* Data to examine
----
(* ===== verification/ProcThreads.v ===== *)
(** * Processes and threads: [makethread], [system] and [pr_exit] of
    [lib/apue_proc_threads.cpp], and [timeout] of [12/2_recursive_mutex.cpp] *)

From S2P Require Import Prelude Machine Errors Kernel SimKernel Text Time Limits.

(** ** [pr_exit]: the status words of [wait] *)

(** The macros of <sys/wait.h>. *)
Definition WTERMSIG (status : Z) : Z := Z.land status 127.
Definition WIFEXITED (status : Z) : bool := WTERMSIG status =? 0.
Definition WEXITSTATUS (status : Z) : Z := Z.shiftr (Z.land status 65280) 8.
Definition WIFSIGNALED (status : Z) : bool :=
  0 <? Z.shiftr (wrap_signed 8 (Z.land status 127 + 1)) 1.
Definition WCOREDUMP (status : Z) : bool := negb (Z.land status 128 =? 0).
Definition WIFSTOPPED (status : Z) : bool := Z.land status 255 =? 127.
Definition WSTOPSIG (status : Z) : Z := WEXITSTATUS status.

Section PrExit.
Context {W : Type}.

Definition pr_exit (status : Z) : M W unit :=
  if WIFEXITED status then
    println (str "Normal exit, exit code = " ++ to_string (WEXITSTATUS status))
  else if WIFSIGNALED status then
    println (str "Abort, exit code = " ++ to_string (WTERMSIG status) ++
               (if WCOREDUMP status then str " (created dump core)" else []))
  else if WIFSTOPPED status then
    println (str "Child process stopped, code signal = " ++ to_string (WSTOPSIG status))
  else mret tt.

End PrExit.

(** How a child changed state, and the word Linux reports for it. *)
Inductive change :=
| Exits (code : Z)
| Killed (signo : Z) (core : bool)
| Stopped (signo : Z).

Definition change_ok (c : change) : Prop :=
  match c with
  | Exits code => 0 <= code < 256
  | Killed signo _ => 1 <= signo < 65
  | Stopped signo => 1 <= signo < 65
  end.

Definition encode_status (c : change) : Z :=
  match c with
  | Exits code => Z.shiftl code 8
  | Killed signo core => Z.lor signo (if core then 128 else 0)
  | Stopped signo => Z.lor (Z.shiftl signo 8) 127
  end.

Definition change_text (c : change) : bytes :=
  match c with
  | Exits code => str "Normal exit, exit code = " ++ to_string code
  | Killed signo core =>
      str "Abort, exit code = " ++ to_string signo ++
      (if core then str " (created dump core)" else [])
  | Stopped signo => str "Child process stopped, code signal = " ++ to_string signo
  end.

(** The status of each change is recognised, and the number it carries is read back. *)
Definition decoded (c : change) : bool :=
  let s := encode_status c in
  match c with
  | Exits code => WIFEXITED s && (WEXITSTATUS s =? code)
  | Killed signo core =>
      negb (WIFEXITED s) && WIFSIGNALED s && (WTERMSIG s =? signo) && eqb (WCOREDUMP s) core
  | Stopped signo =>
      negb (WIFEXITED s) && negb (WIFSIGNALED s) && WIFSTOPPED s && (WSTOPSIG s =? signo)
  end.

Lemma all_decoded c : change_ok c -> decoded c = true.
Proof.
  assert (He : forallb (fun n => decoded (Exits (Z.of_nat n))) (seq 0 256) = true) by by vm_compute.
  assert (Hk : forallb (fun n => decoded (Killed (Z.of_nat n) true) && decoded (Killed (Z.of_nat n) false)
                                 && decoded (Stopped (Z.of_nat n))) (seq 1 64) = true) by by vm_compute.
  rewrite forallb_forall in He, Hk.
  destruct c as [code|signo core|signo]; simpl; intros Hc.
  - rewrite <- (Z2Nat.id code) by lia. apply He, in_seq. lia.
  - specialize (Hk (Z.to_nat signo) ltac:(apply in_seq; lia)). rewrite Z2Nat.id in Hk by lia.
    rewrite !andb_true_iff in Hk. destruct Hk as [[Ht Hf] _]. by destruct core.
  - specialize (Hk (Z.to_nat signo) ltac:(apply in_seq; lia)). rewrite Z2Nat.id in Hk by lia.
    rewrite !andb_true_iff in Hk. apply Hk.
Qed.

(** [pr_exit] says what happened: for every way a child exits, is killed (with or without a
    core dump) or is stopped, it prints the one line with that kind and its number. *)
Theorem pr_exit_spec {W} c (p : proc W) :
  change_ok c ->
  pr_exit (encode_status c) p =
  (Ret tt, Proc (errno p) (log_to_stderr p) (console p ++ [Stdout (change_text c ++ [NL])]) (kern p)).
Proof.
  intros Hc. pose proof (all_decoded c Hc) as Hd. unfold pr_exit.
  destruct c as [code|signo core|signo]; unfold decoded in Hd; cbv zeta in Hd;
    rewrite !andb_true_iff in Hd; rewrite ?negb_true_iff, ?Z.eqb_eq in Hd.
  - destruct Hd as [-> ->]. done.
  - destruct Hd as [[[-> ->] ->] Hb%eqb_prop]. by rewrite Hb.
  - destruct Hd as [[[-> ->] ->] ->]. done.
Qed.

Lemma pr_exit_spec_witness :
  let p0 : proc unit := Proc 0 true [] tt in
  (pr_exit (encode_status (Killed 11 true)) p0).1 = Ret tt /\
  console (pr_exit 139 p0).2 = [Stdout (str "Abort, exit code = 11 (created dump core)" ++ [NL])].
Proof.
  split.
  - rewrite pr_exit_spec; [reflexivity|]. simpl. lia.
  - reflexivity.
Defined.

(** ** [system] *)

Definition EINTR : Z := 4.

Class WaitOps (W : Type) := {
  k_fork : W -> sysres Z * W;
  k_waitpid : Z -> W -> sysres Z * W;      (* the status *)
  k_execl : list bytes -> W -> Z * W;      (* returns only when it fails: the error *)
}.

Section System.
Context {W : Type} `{WaitOps W}.

(** The parent's loop around [waitpid]. *)
Fixpoint wait_loop (fuel : nat) (pid : Z) : M W Z :=
  match fuel with
  | O => out_of_fuel
  | S fuel =>
      r ← syscall (k_waitpid pid);
      match r with
      | SysOk status => mret status
      | SysErr _ =>
          e ← get_errno;
          if negb (e =? EINTR) then mret (-1) else wait_loop fuel pid
      end
  end.

(** The child, when [execl] comes back. *)
Definition system_child (cmdstring : bytes) : M W Z := fun p =>
  let '(e, w) := k_execl [str "/bin/sh"; str "sh"; str "-c"; cmdstring] (kern p) in
  sys_exit 127 (Proc e (log_to_stderr p) (console p) w).

Definition system (fuel : nat) (cmdstring : option bytes) : M W Z :=
  match cmdstring with
  | None => mret 1
  | Some cmd =>
      pid ← syscall_int k_fork;
      if pid <? 0 then mret (-1)
      else if pid =? 0 then system_child cmd
      else wait_loop fuel pid
  end.

(** [n] calls of [waitpid] were interrupted, leading from [w] to [w']. *)
Inductive interrupted (pid : Z) : nat -> W -> W -> Prop :=
| int_0 w : interrupted pid 0 w w
| int_S n w w1 w2 :
    k_waitpid pid w = (SysErr EINTR, w1) -> interrupted pid n w1 w2 -> interrupted pid (S n) w w2.

Lemma wait_loop_spec pid n w w1 r w2 fuel p :
  interrupted pid n w w1 -> k_waitpid pid w1 = (r, w2) -> r <> SysErr EINTR ->
  kern p = w -> (n < fuel)%nat ->
  (wait_loop fuel pid p).1 = Ret (match r with SysOk status => status | SysErr _ => -1 end) /\
  kern (wait_loop fuel pid p).2 = w2.
Proof.
  intros Hint. revert fuel p. induction Hint as [w|n w wa wb Ha Hint IH]; intros fuel p Hr Hne Hp Hf;
    destruct fuel as [|fuel]; try lia; simpl; unfold mbind, M_bind, syscall; simpl.
  - rewrite Hp, Hr. destruct r as [status|e]; [done|]. simpl.
    destruct (Z.eqb_spec e EINTR) as [->|]; done.
  - rewrite Hp, Ha. simpl. change (EINTR =? EINTR) with true. simpl. apply IH; [done|done|done|lia].
Qed.

(** [system] without a command answers 1; when [fork] fails, -1; otherwise the parent waits
    for this child through any number of interrupting signals and returns the child's status, or
    -1 when waiting fails for another reason; a child whose [exec] fails exits with 127. *)
Theorem system_spec cmd p w0 fuel :
  system fuel None p = (Ret 1, p) /\
  (forall e, k_fork (kern p) = (SysErr e, w0) -> (system fuel (Some cmd) p).1 = Ret (-1)) /\
  (k_fork (kern p) = (SysOk 0, w0) -> (system fuel (Some cmd) p).1 = Exited 127) /\
  (forall pid n w1 r w2, 0 < pid -> k_fork (kern p) = (SysOk pid, w0) ->
     interrupted pid n w0 w1 -> k_waitpid pid w1 = (r, w2) -> r <> SysErr EINTR -> (n < fuel)%nat ->
     (system fuel (Some cmd) p).1 = Ret (match r with SysOk status => status | SysErr _ => -1 end)).
Proof.
  split; [done|]. unfold system, syscall_int, mbind, M_bind, syscall. split; [|split].
  - intros e E. by rewrite E.
  - intros E. rewrite E. simpl. unfold system_child. simpl. by destruct (k_execl _ _).
  - intros pid n w1 r w2 Hpid E Hint Hr Hne Hf. rewrite E. simpl.
    rewrite (proj2 (Z.ltb_ge _ _)), (proj2 (Z.eqb_neq _ _)) by lia.
    by eapply (wait_loop_spec pid n w0 w1).
Qed.

End System.

(** A child that is waited for through two interruptions. *)
#[export] Instance countdown : WaitOps (nat * Z) := {|
  k_fork w := (SysOk 42, w);
  k_waitpid _ w := match w.1 with O => (SysOk w.2, w) | S n => (SysErr EINTR, (n, w.2)) end;
  k_execl _ w := (2, w);
|}.

Lemma system_spec_witness :
  (system 3 (Some (str "date")) (Proc 0 true [] (2%nat, 256))).1 = Ret 256.
Proof.
  destruct (system_spec (str "date") (Proc 0 true [] (2%nat, 256)) (2%nat, 256) 3) as (_ & _ & _ & H).
  apply (H 42 2%nat (0%nat, 256) (SysOk 256) (0%nat, 256)); try done; [|lia].
  eapply int_S; [reflexivity|]. eapply int_S; [reflexivity|]. apply int_0.
Defined.

(** ** [makethread], and [timeout] of [12/2] *)

(** Threads that run a routine of type [F]; calls return an error number. *)
Class ThreadOps (F W : Type) := {
  k_attr_init : W -> Z * W;
  k_attr_setdetachstate : W -> Z * W;      (* PTHREAD_CREATE_DETACHED *)
  k_create : F -> W -> Z * W;
  k_attr_destroy : W -> Z * W;
}.

Section Threads.
Context {F W : Type} `{ThreadOps F W}.

Definition pcall (f : W -> Z * W) : M W Z := fun p =>
  let '(e, w) := f (kern p) in (Ret e, Proc (errno p) (log_to_stderr p) (console p) w).

Definition makethread (fn : F) : M W Z :=
  err ← pcall k_attr_init;
  if negb (err =? 0) then mret err
  else
    err ← pcall k_attr_setdetachstate;
    err ← (if err =? 0 then pcall (k_create fn) else mret err);
    pcall k_attr_destroy ;;
    mret err.

End Threads.

(** What POSIX says: attribute objects in existence, the detach state of the current one, the
    threads created and whether they are detached. *)
Class ThreadSpec (F W : Type) `{ThreadOps F W} := {
  attrs_live : W -> nat;
  attr_detached : W -> bool;
  threads : W -> list (bool * F);
  attr_init_law w e w' : k_attr_init w = (e, w') -> threads w' = threads w /\
    attrs_live w' = (if e =? 0 then S (attrs_live w) else attrs_live w);
  attr_setdetachstate_law w e w' : k_attr_setdetachstate w = (e, w') ->
    threads w' = threads w /\ attrs_live w' = attrs_live w /\ (e = 0 -> attr_detached w' = true);
  create_law f w e w' : k_create f w = (e, w') -> attrs_live w' = attrs_live w /\
    threads w' = (if e =? 0 then threads w ++ [(attr_detached w, f)] else threads w);
  attr_destroy_law w e w' : k_attr_destroy w = (e, w') ->
    threads w' = threads w /\ attrs_live w' = pred (attrs_live w);
}.

Section ThreadFacts.
Context {F W : Type} `{TS : ThreadSpec F W}.
Implicit Types p : proc W.

Lemma returns_pcall f (Q : Z -> proc W -> Prop) p :
  (forall e w', f (kern p) = (e, w') -> Q e (Proc (errno p) (log_to_stderr p) (console p) w')) ->
  returns (pcall f) Q p.
Proof. unfold returns, wp, pcall. destruct (f (kern p)) as [e w'] eqn:E. simpl. auto. Qed.

(** [makethread] creates exactly one thread, detached, with the routine given, when it returns
    zero, and none when it returns an error; in every case it has destroyed the attributes it
    initialised. *)
Lemma makethread_returns (fn : F) p :
  returns (makethread fn) (fun err p' =>
    attrs_live (kern p') = attrs_live (kern p) /\ console p' = console p /\
    threads (kern p') = threads (kern p) ++ (if err =? 0 then [(true, fn)] else [])) p.
Proof.
  unfold makethread. mstep. apply returns_pcall. intros e w1 [Ht1 Hl1]%attr_init_law.
  destruct (Z.eqb_spec e 0) as [->|Hne]; simpl.
  2:{ mstep. simpl. rewrite (proj2 (Z.eqb_neq _ _) Hne), app_nil_r. done. }
  mstep. apply returns_pcall. intros e w2 (Ht2 & Hl2 & Hd)%attr_setdetachstate_law.
  simpl in Ht2, Hl2, Hd.
  assert (Hfin : forall e' p', threads (kern p') = threads (kern p) ++ (if e' =? 0 then [(true, fn)] else []) ->
    attrs_live (kern p') = S (attrs_live (kern p)) -> console p' = console p ->
    returns (pcall k_attr_destroy ;; mret e') (fun err p' =>
      attrs_live (kern p') = attrs_live (kern p) /\ console p' = console p /\
      threads (kern p') = threads (kern p) ++ (if err =? 0 then [(true, fn)] else [])) p').
  { intros e' p' Ht Hl Hc. mstep. apply returns_pcall. intros e'' w3 [Ht3 Hl3]%attr_destroy_law. mstep.
    simpl. rewrite Hl3, Ht3, Hl, Hc. done. }
  mstep. destruct (Z.eqb_spec e 0) as [->|Hne]; simpl.
  - apply returns_pcall. intros e w3 [Hl3 Ht3]%create_law. simpl in Hl3, Ht3.
    apply Hfin; simpl; [|congruence|done]. rewrite Ht3, Ht2, Ht1, Hd by done.
    destruct (e =? 0); by rewrite ?app_nil_r.
  - mstep. apply Hfin; simpl; [|congruence|done].
    rewrite (proj2 (Z.eqb_neq _ _) Hne), app_nil_r. congruence.
Qed.

End ThreadFacts.

(** [to_info] and the routine of the new thread. *)
Record to_info := ToInfo { to_fn : Z; to_arg : Z; absolute_time : timespec }.

Section Timeout.
Context {W : Type} `{ThreadOps to_info W} (call : Z -> Z -> M W unit).

(** [timeout]: [call] is the call of a function with its argument.  The thread runs
    [timeout_helper], which sleeps until the time and calls the function. *)
Definition timeout (when : Z) (func arg : Z) : M W unit :=
  match to_timespec when with
  | None => sys_abort
  | Some ts =>
      err ← makethread (ToInfo func arg ts);
      if err =? 0 then mret tt else call func arg
  end.

Definition timeout_helper (tip : to_info) : M W unit := call (to_fn tip) (to_arg tip).

End Timeout.

(** A function whose calls are printed. *)
Definition traced {W} (label : Z -> Z -> bytes) (func arg : Z) : M W unit :=
  emit (Stdout (label func arg)).

(** [timeout] has its function called exactly once with its argument: either in a new,
    detached thread that sleeps until the time given, or, when no thread could be created, at
    once; and it leaks no thread attributes. *)
Theorem timeout_calls_once {W} `{TS : ThreadSpec to_info W} label when func arg ts (p : proc W) :
  to_timespec when = Some ts ->
  returns (timeout (traced label) when func arg) (fun _ p' =>
    exists new, threads (kern p') = threads (kern p) ++ new /\
      Forall (fun th => th = (true, ToInfo func arg ts)) new /\
      attrs_live (kern p') = attrs_live (kern p) /\
      exists p'', foldl (fun q th => (timeout_helper (traced label) th.2 q).2) p' new = p'' /\
        console p'' = console p ++ [Stdout (label func arg)]) p.
Proof.
  intros Hts. unfold timeout. rewrite Hts. mstep.
  eapply returns_mono; [apply makethread_returns|]. intros err p1 (Hl & Hc & Ht).
  destruct (err =? 0).
  - mstep. exists [(true, ToInfo func arg ts)]. split; [done|]. split; [by constructor|].
    split; [done|]. eexists. split; [done|]. simpl. by rewrite Hc.
  - unfold traced. mstep. exists []. split; [done|]. split; [done|]. split; [done|].
    eexists. split; [done|]. simpl. by rewrite Hc.
Qed.

(** A system with room for one more thread. *)
#[export] Instance room : ThreadOps to_info (nat * bool * list (bool * to_info)) := {|
  k_attr_init w := (0, (S w.1.1, false, w.2));
  k_attr_setdetachstate w := (0, (w.1.1, true, w.2));
  k_create f w := if (length w.2 =? 0)%nat then (0, (w.1, w.2 ++ [(w.1.2, f)])) else (11, w);
  k_attr_destroy w := (0, (pred w.1.1, w.1.2, w.2));
|}.

#[export] Instance room_spec : ThreadSpec to_info (nat * bool * list (bool * to_info)).
Proof.
  refine {| attrs_live w := w.1.1; attr_detached w := w.1.2; threads w := w.2 |}.
  - by intros w e w' [= <- <-].
  - by intros w e w' [= <- <-].
  - intros f w e w' E. simpl in E. destruct (length w.2 =? 0)%nat; by injection E as <- <-.
  - by intros w e w' [= <- <-].
Defined.

Lemma timeout_calls_once_witness :
  let label _ _ := str "Retry" in
  let p0 : proc (nat * bool * list (bool * to_info)) := Proc 0 true [] (0%nat, false, []) in
  returns (timeout (traced label) 2500000000 0 1) (fun _ p' =>
    exists new, threads (kern p') = new /\
      Forall (fun th => th = (true, ToInfo 0 1 (Timespec 2 500000000))) new) p0.
Proof.
  eapply returns_mono; [by apply timeout_calls_once|]. intros _ p' (new & Ht & Hn & _).
  exists new. split; [exact Ht|exact Hn].
Defined.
----
* Work instruction
All lines from the top of the data through the line containing "End PrExit." need to be retyped exactly, and nothing more.

* Solution to the problem
(* ===== verification/ProcThreads.v ===== *)
(** * Processes and threads: [makethread], [system] and [pr_exit] of
    [lib/apue_proc_threads.cpp], and [timeout] of [12/2_recursive_mutex.cpp] *)

From S2P Require Import Prelude Machine Errors Kernel SimKernel Text Time Limits.

(** ** [pr_exit]: the status words of [wait] *)

(** The macros of <sys/wait.h>. *)
Definition WTERMSIG (status : Z) : Z := Z.land status 127.
Definition WIFEXITED (status : Z) : bool := WTERMSIG status =? 0.
Definition WEXITSTATUS (status : Z) : Z := Z.shiftr (Z.land status 65280) 8.
Definition WIFSIGNALED (status : Z) : bool :=
  0 <? Z.shiftr (wrap_signed 8 (Z.land status 127 + 1)) 1.
Definition WCOREDUMP (status : Z) : bool := negb (Z.land status 128 =? 0).
Definition WIFSTOPPED (status : Z) : bool := Z.land status 255 =? 127.
Definition WSTOPSIG (status : Z) : Z := WEXITSTATUS status.

Section PrExit.
Context {W : Type}.

Definition pr_exit (status : Z) : M W unit :=
  if WIFEXITED status then
    println (str "Normal exit, exit code = " ++ to_string (WEXITSTATUS status))
  else if WIFSIGNALED status then
    println (str "Abort, exit code = " ++ to_string (WTERMSIG status) ++
               (if WCOREDUMP status then str " (created dump core)" else []))
  else if WIFSTOPPED status then
    println (str "Child process stopped, code signal = " ++ to_string (WSTOPSIG status))
  else mret tt.

End PrExit.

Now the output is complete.